Una nave! La mia nave! Era mia, una cosa da possedere e di cui aver cura, più mia di qualsiasi altra cosa al mondo, un oggetto di responsabilità e dedizione. Era là che mi aspettava, sotto un incantesimo, incapace di muoversi, di vivere, di andare nel mondo (finché non arrivavo io), come una principessa stregata. Il suo richiamo mi era arrivato come se venisse dalle nuvole. Non avevo mai sospettato la sua esistenza. Non sapevo com’era, avevo a mala pena udito il suo nome, eppure per una certa parte del nostro futuro eravamo indissolubilmente legati, per nuotare o affondare insieme! Un improvviso fremito di impazienza ansiosa mi corse nelle vene e mi diede una tale sensazione dell’intensità della vita come non avevo mai sentito prima, né ho sentito dopo. Scoprii quanto ero uomo di mare, nel cuore, nella mente e, per così dire, nel corpo: un uomo esclusivamente di mare e di navi; il mare, l’unico mondo che contasse, e le navi, un banco di prova di virilità, di carattere, di coraggio, di fedeltà e d’amore.

LA LINEA D’OMBRA - JOSEPH CONRAD

Avete mai notato di come le tre tappe - scoperta, competenza e responsabilità- si ripresentino con frequenza nella vita quotidiana? All’inizio di un nuovo lavoro ad esempio, prima ci si ambienta, si completano le competenze acquisite in precedenza e per cui si è stati assunti e solo alla fine si possono prendere vere responsabilità.

Lo stesso può valere in un percorso di studi, un servizio nuovo, un progetto.

E se vere scelte di responsabilità possono essere fatte solo da chi è competente, questo vale anche per noi capi.
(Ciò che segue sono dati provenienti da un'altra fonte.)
(** The slot [arp_table_add_entry] takes: the first free one, or else one of the
    least recently used. *)
Lemma add_entry_slot m addr now table :
  length table = 10%nat ->
  exists r old, table !! r = Some old /\
    arp_table_add_entry m addr now (Some table) = Some (<[r := mk_arp_entry addr m now]> table) /\
    ((entry_time old = 0 /\ forall i e, (i < r)%nat -> table !! i = Some e -> live_entry e) \/
     (forall i e, table !! i = Some e -> live_entry e /\ entry_time old <= entry_time e)).
Proof.
  intros Hlen. destruct (add_slot_spec table Hlen) as (r & Hr & Hr10 & Hcase).
  destruct (lookup_lt_is_Some_2 table r) as [old Hold]; [lia|].
  assert (forall i e, table !! i = Some e -> table !!! i = e) as Htot
    by (intros; by apply list_lookup_total_correct).
  exists r, old. split; [done|]. split; [unfold arp_table_add_entry; by rewrite Hr, Nat2Z.id|].
  rewrite (Htot _ _ Hold) in Hcase. destruct Hcase as [[Hz Hf]|Hall].
  - left. split; [done|]. intros i e Hi Hie. specialize (Hf i Hi). by rewrite (Htot _ _ Hie) in Hf.
  - right. intros i e Hie. pose proof (lookup_lt_Some _ _ _ Hie).
    specialize (Hall i ltac:(lia)). by rewrite (Htot _ _ Hie) in Hall.
Qed.

Lemma add_entry_first m addr now table r old :
  length table = 10%nat -> table !! r = Some old -> entry_time old = 0 ->
  (forall i e, (i < r)%nat -> table !! i = Some e -> live_entry e) ->
  arp_table_add_entry m addr now (Some table) = Some (<[r := mk_arp_entry addr m now]> table).
Proof.
  intros Hlen Hold Hz Hf. destruct (add_entry_slot m addr now table Hlen) as (r' & old' & Hold' & Hadd & Hcase).
  rewrite Hadd. assert (r' = r) as ->; [|done].
  destruct Hcase as [[Hz' Hf']|Hall]; [|by destruct (Hall r old Hold)].
  destruct (lt_eq_lt_dec r r') as [[Hlt|Heq]|Hlt]; [by destruct (Hf' r old Hlt Hold)|done|by destruct (Hf r' old' Hlt Hold')].
Qed.

(** The other addresses. *)
Lemma replaced_resolves m addr now table r old a m' :
  table !! r = Some old -> a <> addr -> a <> ip old ->
  resolves now (<[r := mk_arp_entry addr m now]> table) a m' <-> resolves now table a m'.
Proof.
  intros Hold Hne Hold'. pose proof (lookup_lt_Some _ _ _ Hold). unfold resolves.
  split; intros (i & e & Hi & [Hx Hip] & Hmm); exists i, e; destruct (decide (r = i)) as [<-|].
  - rewrite list_lookup_insert_eq in Hi by done. injection Hi as <-. simpl in Hip. congruence.
  - by rewrite list_lookup_insert_ne in Hi.
  - rewrite Hold in Hi. by injection Hi as ->.
  - by rewrite list_lookup_insert_ne.
Qed.

Lemma inserted_table_ok m addr now table r old :
  table_ok now table -> addr <> 0 -> 0 < now ->
  (forall i e, table !! i = Some e -> live_entry e -> ip e <> addr) -> table !! r = Some old ->
  table_ok now (<[r := mk_arp_entry addr m now]> table).
Proof.
  intros (Hlen & He & Hu) Haddr Hnow Hnew Hold. pose proof (lookup_lt_Some _ _ _ Hold).
  assert (forall i, <[r := mk_arp_entry addr m now]> table !! i =
    if decide (r = i) then Some (mk_arp_entry addr m now) else table !! i) as Hins.
  { intros i. destruct (decide (r = i)) as [<-|]; [apply list_lookup_insert_eq; lia|by apply list_lookup_insert_ne]. }
  split; [by rewrite length_insert|]. split.
  - intros i e Hi. rewrite Hins in Hi. destruct (decide (r = i)); [|by apply (He i)].
    injection Hi as <-. simpl. split_and!; [lia|lia|done|lia].
  - intros i j e e' Hi Hj Hl Hl' Hip. rewrite Hins in Hi, Hj.
    clear Hins. destruct (decide (r = i)), (decide (r = j)); simplify_eq/=; [done| | |].
    + by destruct (Hnew j e' Hj Hl').
    + by destruct (Hnew i e Hi Hl).
    + by apply (Hu i j e e').
Qed.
Abbiamo la responsabilità dell’educazione dei nostri ragazzi, quindi ci serve il giusto bagaglio di conoscenze metodologiche ed esperienze.

Purtroppo, nelle Co.Ca. spesso non è possibile lasciare ai giovani capi la possibilità di scoprire e acquisire competenze e questi vengono presto caricati della responsabilità di intere unità. A questo punto è comprensibile che i capi alle prime armi o con poca esperienza diventino degli “esecutori di programmi dell’anno” lasciando poco spazio agli strumenti che richiedono più investimento. C’è poco spazio per le novità e si vive quasi con la paura di sbagliare o il timore di non fare tutto quello che è inserito nel programma. Ma fare educazione è un’altra cosa, riguarda più l’ignoto. Non possiamo conoscere a priori quello che faremo, ma saranno i ragazzi a indicarci di volta in volta la strada che vogliono intraprendere, dopotutto la persona più competente su un ragazzo è il ragazzo stesso.
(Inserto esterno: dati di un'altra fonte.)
Lemma learn_table_learns frame now table :
  table_ok now table -> 0 < now -> arp_spa frame <> 0 ->
  exists table', learn_table (arp_tpa frame =? OWN_IPV4_ADDR) (ntoh_mac (arp_sha frame)) (arp_spa frame) now (Some table) =
    Some table' /\ arp_learned now frame table table'.
Proof.
  intros Hok Hpos Ha. set (m := ntoh_mac (arp_sha frame)). set (a := arp_spa frame) in *. unfold learn_table.
  destruct (arp_table_update_spec m a now table Hok Ha Hpos) as (b & t1 & -> & Hb & Hok1 & Hres1 & Hnew & Hkeep).
  assert (forall a' m', a' <> 0 -> a' <> a -> resolves now t1 a' m' -> resolves now table a' m') as Hback
    by (intros; by apply Hkeep).
  assert (forall a' m', a' <> 0 -> a' <> a -> resolves now table a' m' -> resolves now t1 a' m') as Hforth
    by (intros; by apply Hkeep).
  destruct b; [rewrite andb_false_r|rewrite andb_true_r]; unfold arp_learned; fold a; fold m.
  - exists t1. split; [done|]. pose proof (proj1 Hb eq_refl) as Hknown. split; [done|]. split; [by intros _; apply Hres1|].
    split; [done|]. split; [done|]. intros a' m' H0' Hne Hr. left. by apply Hforth.
  - destruct (Hnew eq_refl) as [Ht1 Hfree].
    assert (~ exists m', resolves now table a m') as Hunknown by (intros Hk; by apply Hb in Hk).
    destruct (Z.eqb_spec (arp_tpa frame) OWN_IPV4_ADDR) as [Hours|Hours].
    + destruct (arp_table_add_entry_spec m a now t1 Hok1 Ha Hpos Hfree)
        as (r & old & Hold & Hadd & Hcase & Hok2 & Hres2 & Hother).
      eexists. split; [exact Hadd|]. split; [done|]. split; [done|]. split; [done|].
      assert (ip (mk_arp_entry a m now) = a) as Hipn by done.
      split; intros a' m' H0' Hne Hr.
      * apply Hback; [done..|]. destruct (decide (a' = ip old)) as [->|]; [|by apply Hother].
        destruct Hr as (i & e & Hi & [Hx Hip] & Hm). exists i, e. split; [|by split].
        destruct (decide (r = i)) as [<-|]; [|by rewrite list_lookup_insert_ne in Hi].
        rewrite list_lookup_insert_eq in Hi by (by eapply lookup_lt_Some). injection Hi as <-. congruence.
      * apply Hforth in Hr; [|done..]. destruct (decide (a' = ip old)) as [->|]; [|left; by apply Hother].
        destruct Hcase as [[Hdead _]|Hall]; [|right; split; [done|]; split; [done|]; rewrite <- Ht1; intros i e Hi; by apply (Hall i)].
        exfalso. destruct Hok1 as (_ & He & _). destruct (He r old Hold) as (_ & _ & Hz). apply H0', Hz.
        unfold live_entry in Hdead. lia.
    + exists t1. split; [done|]. split; [done|]. split; [by intros [?|?]|].
      split; [|split; [done|]; intros a' m' H0' Hne Hr; left; by apply Hforth].
      intros _ _ m' (i & e & Hi & Hmatch & _). apply (Hfree i e Hi); [|apply Hmatch].
      by eapply (matches_live now t1 i e a).
Qed.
Allora crediamo sia importante chiedervi di uscire dalla zona di comfort in cui vi sentite tranquilli di poter portare a termine il programma definito a priori e pensare ad uno scautismo nuovo in cui le squadriglie vivono esperienze entusiasmanti e in autonomia e in cui la riunione di reparto è organizzata dal consiglio capi. Ipoteticamente la vita di reparto potrebbe prevedere una riunione di reparto, un’uscita con pernottamento di squadriglia e una di reparto a cadenza mensile. Per il resto tutte le settimane i ragazzi si vedono durante le riunioni di squadriglia e organizzano imprese o esperienze che saranno riportate dai capi squadriglia nelle riunioni di Consiglio Capi.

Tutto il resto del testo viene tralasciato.